Treatment includes prompt fecal disimpaction and aggressive bowel regimen to prevent late-stage complication . Bowel regimen typically includes a combination of oral agents such as senna, docusate, MiraLAX, Dulcolax as well as rectal enemas. Manual disimpaction is extremely effective at decreasing intraluminal pressure within the colon and reducing the risk of ulceration secondary to high pressure placed on colonic walls by a fecaloma mass . More than 50% of stercoral colitis patients can be managed with disimpaction and bowel regimen, whereas those with severe complications and concern for bowel perforation, and peritonitis may require prompt surgical treatment such as colectomy, hemicolectomy, or sigmoidectomy [5,8]. Prompt intervention is important to prevent perforation and further complications such as septic shock and multiorgan failure .

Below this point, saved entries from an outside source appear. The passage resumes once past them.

(** The object [getDomainsFromCache] builds for a row, [None] when
    [JSON.parse] raises. An array is truthy, so the parse is always
    attempted. *)
Definition view_of_row (env : Env) (r : Row) : option DomainView :=
  match json_parse env (ip_text r) with
  | Some ips =>
      Some (mkView (id r) (name r)
              (if status r =? EmptyString then "unknown" else status r)
              (created r) (owner r) (Some (hosting_type r))
              (Some (www_root r)) ips)
  | None => None
  end.

(** [rows.map(f)] for an [f] that may raise: all the results, or
    [None] as soon as one call raises. *)
Fixpoint map_or_raise {A B} (f : A -> option B) (l : list A)
  : option (list B) :=
  match l with
  | [] => Some []
  | x :: r =>
      match f x with
      | Some y => option_map (cons y) (map_or_raise f r)
      | None => None
      end
  end.

(** The message of the SyntaxError of [JSON.parse]; the callers only
    log it. *)
Definition json_error : string := "Unexpected token in JSON".

Definition testDomains : list DomainView :=
  [ mkView 1 "example.com" "active"
      (Some (CreatedText "2024-01-15T10:30:00.000Z")) "admin" None None
      (JArray [JString "192.168.1.100"]);
    mkView 2 "test.org" "suspended"
      (Some (CreatedText "2024-02-01T14:22:00.000Z")) "client1" None None
      (JArray [JString "192.168.1.101"]);
    mkView 45 "afinformatica.spot4all.com" "suspended"
      (Some (CreatedText "2024-03-10T09:15:00.000Z")) "client3" None None
      (JArray [JString "192.168.1.103"]) ].

(** [getTestDomains(nameFilter)]. *)
Definition getTestDomains (nameFilter : JsValue) : ListResult :=
  Listed
    (match filter_of nameFilter with
     | Some f =>
         filter (fun d => includes (toLowerCase (v_name d)) (toLowerCase f))
                testDomains
     | None => testDomains
     end)
    TestData None.

(** mysql2 rejects an [undefined] bind parameter before sending anything. *)
Definition bind_error : string :=
  "Bind parameters must not contain undefined. To pass SQL NULL specify JS null".

Definition ips_or_empty (d : Domain) : list string :=
  match d_ip_addresses d with
  | Some l => l
  | None => []
  end.

(** [domain.name || domain.ascii_name] and
    [domain.created || domain.created_at]. *)
Definition bound_name (d : Domain) : JsValue :=
  js_or (d_name d) (d_ascii_name d).

Definition bound_created (d : Domain) : JsValue :=
  js_or (d_created d) (d_created_at d).

(** What becomes of the parameters of an INSERT: they are bound, or
    mysql2 refuses an [undefined] one before sending anything, or the
    server refuses a NULL for the NOT NULL column [name]. *)
Inductive Binding (A : Type) :=
| Bound (a : A)
| NotBindable
| Refused (msg : string).
Arguments Bound {A} a.
Arguments NotBindable {A}.
Arguments Refused {A} msg.

Definition name_is_null : string := "Column 'name' cannot be null".

(** The name and creation date [fetchAndStoreDomains] binds for an item. *)
Definition listing_binds (d : Domain)
  : Binding (string * option Created) :=
  match bound_name d, bound_created d with
  | Undefined, _ => NotBindable
  | _, Undefined => NotBindable
  | Null, _ => Refused name_is_null
  | Str n, Null => Bound (n, None)
  | Str n, Str c => Bound (n, Some (CreatedText c))
  end.

(** The VALUES row of the INSERT in [fetchAndStoreDomains]. *)
Definition listing_values (now : Z) (p : string * option Created)
    (d : Domain) : Row :=
  mkRow (d_id d) (fst p) "unknown" (snd p)
        (js_or_lit (js_or (d_owner d) (d_owner_login d)) "admin")
        (js_or_lit (d_hosting_type d) "virtual")
        (js_or_lit (d_www_root d) EmptyString)
        (ips_or_empty d) now None.
(** The shape of a run.  Start-up fails and nothing is done; or the
    sorting loop raises on an entry of the cache; or a call raises and the
    run ends at line 326; or the calls are collected, the cache is saved if
    there were calls, and the report and the summary follow. *)
Lemma run_shape w st o evs :
  script w st = (o, evs) →
  (evs = [] ∧ ∃ e, o = Raise e ∧ (API_KEY w = Raise e ∨ load_cache st = Raise e))
  ∨ ∃ cache,
      load_cache st = Ok cache
      ∧ is_Some (match API_KEY w with Ok k => Some k | Raise _ => None end)
      ∧ ((∃ used e, o = Raise e ∧ evs = UsedCache <$> used
                    ∧ Forall (λ n, is_hit cache n = true) used
                    ∧ sort_models cache = (Raise e, evs))
         ∨ ∃ results0 rs,
             from_cache cache results0
             ∧ Forall (λ m, is_hit cache m.1 = true
                            → is_Some (hit_value cache m.1)) model_map
             ∧ Forall2 (λ m r, call_of w m = Ok r)
                 (take (length rs) (as_completed w (needs_call cache))) rs
             ∧ ((∃ e m, o = Raise e
                        ∧ as_completed w (needs_call cache) !! length rs = Some m
                        ∧ call_of w m = Raise e
                        ∧ evs = (UsedCache <$> hits cache)
                                ++ submit_events cache ++ (Collected <$> rs))
                ∨ (length rs = length (needs_call cache)
                   ∧ ∃ evs_w,
                       wrap_up w (foldl record_result results0 rs) = (o, evs_w)
                       ∧ evs = (UsedCache <$> hits cache)
                               ++ submit_events cache ++ (Collected <$> rs)
                               ++ save_events cache rs ++ evs_w))).
Proof.
  intros H.
  destruct (script_cases w st)
    as [(e & Hk & Hs)|[(key & e & Hk & Hl & Hs)|(key & cache & Hk & Hl & Hs)]].
  - rewrite Hs in H. injection H as <- <-. left. split; [done|]. exists e. auto.
  - rewrite Hs in H. injection H as <- <-. left. split; [done|]. exists e. auto.
  - rewrite Hs in H. right. exists cache. split; [done|].
    split; [by rewrite Hk|].
    apply main_cases in H as (used & Hused & [(e & -> & -> & Hsort)|H]).
    { left. exists used, e. split; [done|]. split; [done|].
      split; [|done].
      eapply Forall_impl; [exact Hused|]. by intros n [? _]. }
    destruct H as (results0 & o_d & evs_d & -> & Hr0 & Hv & Hd & Hrest).
    fold (hits cache) in *. right. exists results0.
    apply dispatch_cases in Hd
      as [(Hn & -> & ->)|(Hn & rs & Hrs & [(e & m & -> & Hm & Hc & ->)|(Hlen & -> & ->)])].
    + exists []. split; [done|]. split; [done|]. split; [constructor|].
      right. split; [by rewrite Hn|].
      destruct Hrest as [(e & [=] & _)|(merged & evs_w & [= <-] & Hw & ->)].
      exists evs_w. split; [done|]. unfold submit_events, save_events.
      rewrite Hn. reflexivity.
    + exists rs. split; [done|]. split; [done|]. split; [done|]. left.
      destruct Hrest as [(e' & [= <-] & -> & ->)|(merged & evs_w & [=] & _)].
      by exists e, m.
    + exists rs. split; [done|]. split; [done|]. split; [done|]. right.
      split; [done|].
      destruct Hrest as [(e' & [=] & _)|(merged & evs_w & [= <-] & Hw & ->)].
      exists evs_w. split; [done|]. unfold submit_events, save_events.
      destruct (needs_call cache); [done|]. by rewrite <- !app_assoc.
Qed.

(** ** Facts about the calls of a run *)

Lemma calls_names w ms rs :
  Forall2 (λ m r, call_of w m = Ok r) ms rs → cr_name <$> rs = ms.*1.
Proof.
  induction 1 as [|m r ms rs H _ IH]; [done|]. cbn. rewrite IH. f_equal.
  unfold call_of in H. by apply call_model_ok in H as [? _].
Qed.

Lemma as_completed_perm w to_call : as_completed w to_call ≡ₚ to_call.
Proof. apply merge_sort_Permutation. Qed.

Lemma all_calls_collected w to_call rs :
  Forall2 (λ m r, call_of w m = Ok r)
    (take (length rs) (as_completed w to_call)) rs →
  length rs = length to_call →
  Forall2 (λ m r, call_of w m = Ok r) (as_completed w to_call) rs
  ∧ cr_name <$> rs ≡ₚ to_call.*1.
Proof.
  intros H Hlen. rewrite take_ge in H
    by (rewrite Hlen; apply Nat.eq_le_incl, Permutation_length, as_completed_perm).
  split; [done|]. rewrite (calls_names _ _ _ H). apply fmap_Permutation.
  apply as_completed_perm.
Qed.



Lemma wrap_up_quiet w results o evs :
  wrap_up w results = (o, evs) →
  used_caches evs = [] ∧ submitted evs = [] ∧ collected evs = []
  ∧ saved_caches evs = [].
Proof.
  intros H. apply wrap_up_cases in H
    as [(e & _ & -> & _)|(doc & lines & _ & _ & -> & Hs & _)]; [done|].
  by destruct (status_only_quiet _ Hs) as (? & ? & ? & ? & _).
Qed.


(** The events of each kind in the log of a run that got past its calls. *)
Lemma full_log_kinds cache rs evs_w :
  used_caches evs_w = [] → submitted evs_w = [] → collected evs_w = [] →
  saved_caches evs_w = [] →
  let log := (UsedCache <$> hits cache) ++ submit_events cache
             ++ (Collected <$> rs) ++ save_events cache rs ++ evs_w in
  used_caches log = hits cache
  ∧ submitted log = needs_call cache
  ∧ collected log = rs
  ∧ saved_caches log = saved_caches (save_events cache rs).
Proof.
  intros W1 W2 W3 W4 log. unfold log.
  destruct (only_used (hits cache)) as (U1 & U2 & U3 & U4 & _).
  destruct (only_submitted (needs_call cache)) as (S1 & S2 & S3 & S4 & _).
  destruct (only_collected rs) as (C1 & C2 & C3 & C4 & _).
  fold (submit_events cache) in S1, S2, S3, S4.
  assert (used_caches (save_events cache rs) = []
          ∧ submitted (save_events cache rs) = []
          ∧ collected (save_events cache rs) = []) as (V1 & V2 & V3).
  { unfold save_events. by destruct (needs_call cache). }
  rewrite !used_caches_app, !submitted_app, !collected_app, !saved_caches_app.
  rewrite U1, U2, U3, U4, S1, S2, S3, S4, C1, C2, C3, C4, V1, V2, V3.
  rewrite W1, W2, W3, W4. by rewrite !app_nil_r.
Qed.


(** ** Hits and misses *)

Lemma is_hit_truthy cache name :
  is_hit cache name = true
  ↔ ∃ entry svg, cache !! name = Some entry
                 ∧ get_method entry (cps "svg") = Ok svg
                 ∧ truthy svg = true.
Proof.
  unfold is_hit, cached. split.
  - destruct (cache !! name) as [entry|]; [|done].
    destruct (get_method entry (cps "svg")) as [svg|] eqn:G; [|done].
    cbn. destruct (truthy svg) eqn:T; [|done]. intros _. by exists entry, svg.
  - intros (entry & svg & -> & -> & T). cbn. by rewrite T.
Qed.

Lemma is_miss_falsy cache name entry svg :
  cache !! name = Some entry →
  get_method entry (cps "svg") = Ok svg →
  truthy svg = false →
  is_miss cache name = true ∧ is_hit cache name = false.
Proof.
  intros H1 H2 H3. unfold is_miss, is_hit, cached. rewrite H1, H2. cbn.
  by rewrite H3.
Qed.

Lemma hit_not_miss cache name :
  is_hit cache name = true → is_miss cache name = false.
Proof. unfold is_hit, is_miss. by destruct (cached cache name) as [[|]|]. Qed.

Lemma elem_of_needs_call cache m :
  m ∈ needs_call cache ↔ is_miss cache m.1 = true ∧ m ∈ model_map.
Proof.
  unfold needs_call. by rewrite list_elem_of_filter, Is_true_true.
Qed.
(* ================================================================== *)
(** ** plugins/gemini-cli.js: [transformResponseOut]                   *)
(* ================================================================== *)

(** The Cloud-Code upstream sends a whole response per document or per
    stream line.  Its fields are typed as the upstream documents them;
    [None] is an absent field. *)

Module GeminiResponse.
Import JS.
Local Open Scope js_scope.

Record functionCall : Type := mkFunctionCall {
  call_id : option string;
  call_name : option string;
  call_args : option json
}.

Record part : Type := mkPart {
  text : option string;
  part_functionCall : option functionCall
}.

Record web : Type := mkWeb {
  uri : option string;
  title : option string
}.

Record groundingChunk : Type := mkGroundingChunk {
  chunk_web : option web
}.

Record segment : Type := mkSegment {
  segment_text : option string;
  startIndex : option Z;
  endIndex : option Z
}.

Record groundingSupport : Type := mkGroundingSupport {
  groundingChunkIndices : option (list Z);
  support_segment : option segment
}.

Record groundingMetadata : Type := mkGroundingMetadata {
  groundingChunks : option (list groundingChunk);
  groundingSupports : option (list groundingSupport)
}.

As demonstrated with the two cases discussed in this review, altered mental status in the setting of patients at risk for severe constipation should be substantial reasoning to consider stercoral colitis on the list of differentials. Altered mental status at baseline, secondary to prior stroke, dementia, or other neurologic cause, should be considered a risk factor for the development of stercoral colitis. Consideration of this diagnosis is crucial as early treatment, such as manual disimpaction and bowel regimen, can significantly improve clinical outcomes and prevent surgical intervention.
All authors have contributed equally to the case report.
The Authors declare that there is no conflict of interest.
All attempts have been exhausted in trying to contact the patient, next of kin, and/or parent/guardian for informed consent to publish their information, but consent could not be obtained.